Слепой присутствует при том, как Эрих сжигает бумаги в печке. Он стоит рядом и молчит. А затем оба ложатся спать – завтра они условятся, что делать дальше, сейчас оба слишком устали. Каждый уходит к себе, но, словно по уговору, оставляет дверь в коридор открытой, каждый прислушивается к дыханию другого, уснул ли он?
Внезапно он чувствует, как чья-то рука сдавила ему горло, и слышит свистящий шепот Эйгена:
– Я тебе башку оторву! Я тебя отправлю к свиньям собачим! Ты, жирный боров, вздумал меня надуть? Предатель! Жрешь все мое и меня же обманывать! Да на моей собственной кровати!
Эрих защищается как безумный, он лупит наотмашь, кусается, отбивается от слепого ногами, вскакивает, зажигает свет и, видя, что этот бесноватый отступил в сторону, хочет бежать… И одумывается.
Увы, он недооценил Эйгена. Слепой чутким ухом уловил шуршание бумаги в карманах гостя, неусыпная подозрительность уже и раньше навела его на мысль, что шурин припрячет самые стоящие, самые выгодные письма… Вот он и молчал и караулил, дожидаясь, пока Эрих уснул. Увы, умница Эрих проявил плачевное легкомыслие, ему и в голову не пришло, что Эйген заподозрил измену, – он просто-напросто сунул крамольные письма под подушку…

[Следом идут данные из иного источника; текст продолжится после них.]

Lemma thread_step_kept free s p :
  let r := thread_step free s p in
  lead_change (leader_active s) (leader_active r.1) (leads p) (leads r.2) ∧ records_kept s r.1 p r.2.
Proof.
  destruct p as [op|len| | | | | |l| | | |ok|ok| | | | | |ops| | | |ops|ops|ops|len| |]; cbn;
    unfold try_claim_leader; cbn;
    try (thread_cases; cbn; (split; [by constructor|by apply records_frame])).
  - split; [by constructor|]. by split; [|left].
  - pose proof (leader_step_kept s l) as Hl. cbn in Hl. by destruct (leader_step s l) as [s' [l'|]].
  - split; [destruct (queue s); by constructor|]. split; [done|left].
    cbn. destruct (queue s); cbn; by rewrite ?app_nil_r.
  - destruct free; [|split; [by constructor|by apply records_frame]].
    destruct (append_and_sync (writer s) ops) as [w' [[]|e]] eqn:E; cbn;
      (split; [by constructor|apply (write_kept _ _ _ _ ops); cbn; by rewrite ?E]).
  - split; [by constructor|]. split; [done|left]. cbn. by rewrite requeue_app, app_nil_r.
Qed.

(** The leader flag counts the leading threads, and the records queued so far are
    those written out, then the batch in flight, then the queue. *)
Record sys_inv (st : Sys W) : Prop := {
  inv_leader : length (leaders (threads st)) = (if leader_active (shared st) then 1 else 0)%nat;
  inv_records : ∃ out, log st = out ++ batches (threads st) ++ queue (shared st) ∧
                  out `sublist_of` wl_durable (writer (shared st))
}.

Lemma leader_count l1 p p' l2 a a' :
  length (leaders (l1 ++ p :: l2)) = (if a : bool then 1 else 0)%nat →
  lead_change a a' (leads p) (leads p') →
  length (leaders (l1 ++ p' :: l2)) = (if a' : bool then 1 else 0)%nat ∧
  (leads p = true ∨ leads p' = true → batches l1 = [] ∧ batches l2 = []).
Proof.
  rewrite !leaders_app, !leaders_cons, !length_app. intros Hn Hc.
  assert (∀ ts, length (leaders ts) = 0%nat → batches ts = []) as Hb.
  { intros ts Hz. by apply no_leaders_no_batches, nil_length_inv. }
  destruct Hc as [-> -> | -> -> Hp Hp' | Hp -> Hp'].
  - destruct (leads p); cbn in *; (split; [done|]); [|naive_solver].
    intros _. destruct a; (split; apply Hb; lia).
  - rewrite Hp in Hn. rewrite Hp'. cbn in *. split; [lia|]. intros _. split; apply Hb; lia.
  - rewrite Hp in Hn. rewrite Hp'. cbn in *. destruct a; [|lia]. split; [lia|]. intros _. split; apply Hb; lia.
Qed.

А теперь этих писем и след простыл. Прежде чем дать волю своей ярости и кинуться душить обидчика, Эйген Баст припрятал их… И вот они недосягаемы для Эриха, может быть, их и в квартире нет…
День и ночь они торговались, грызлись, спорили. Даже в короткие минуты забытья, когда их сваливало изнеможение, караулили они друг друга. Эрих непрерывно следил, не наведается ли Баст туда, где припрятана его добыча, – знать бы, по крайней мере, где он ее держит! Если б Эйген хоть раз спустился в подвал, можно было бы спокойно обыскать всю квартиру! Но Эйген и не думает уходить, он ни на минуту не оставляет шурина одного. Время от времени появляется мясник, отчитывается, получает новые распоряжения, приносит что-нибудь поесть и снова уходит.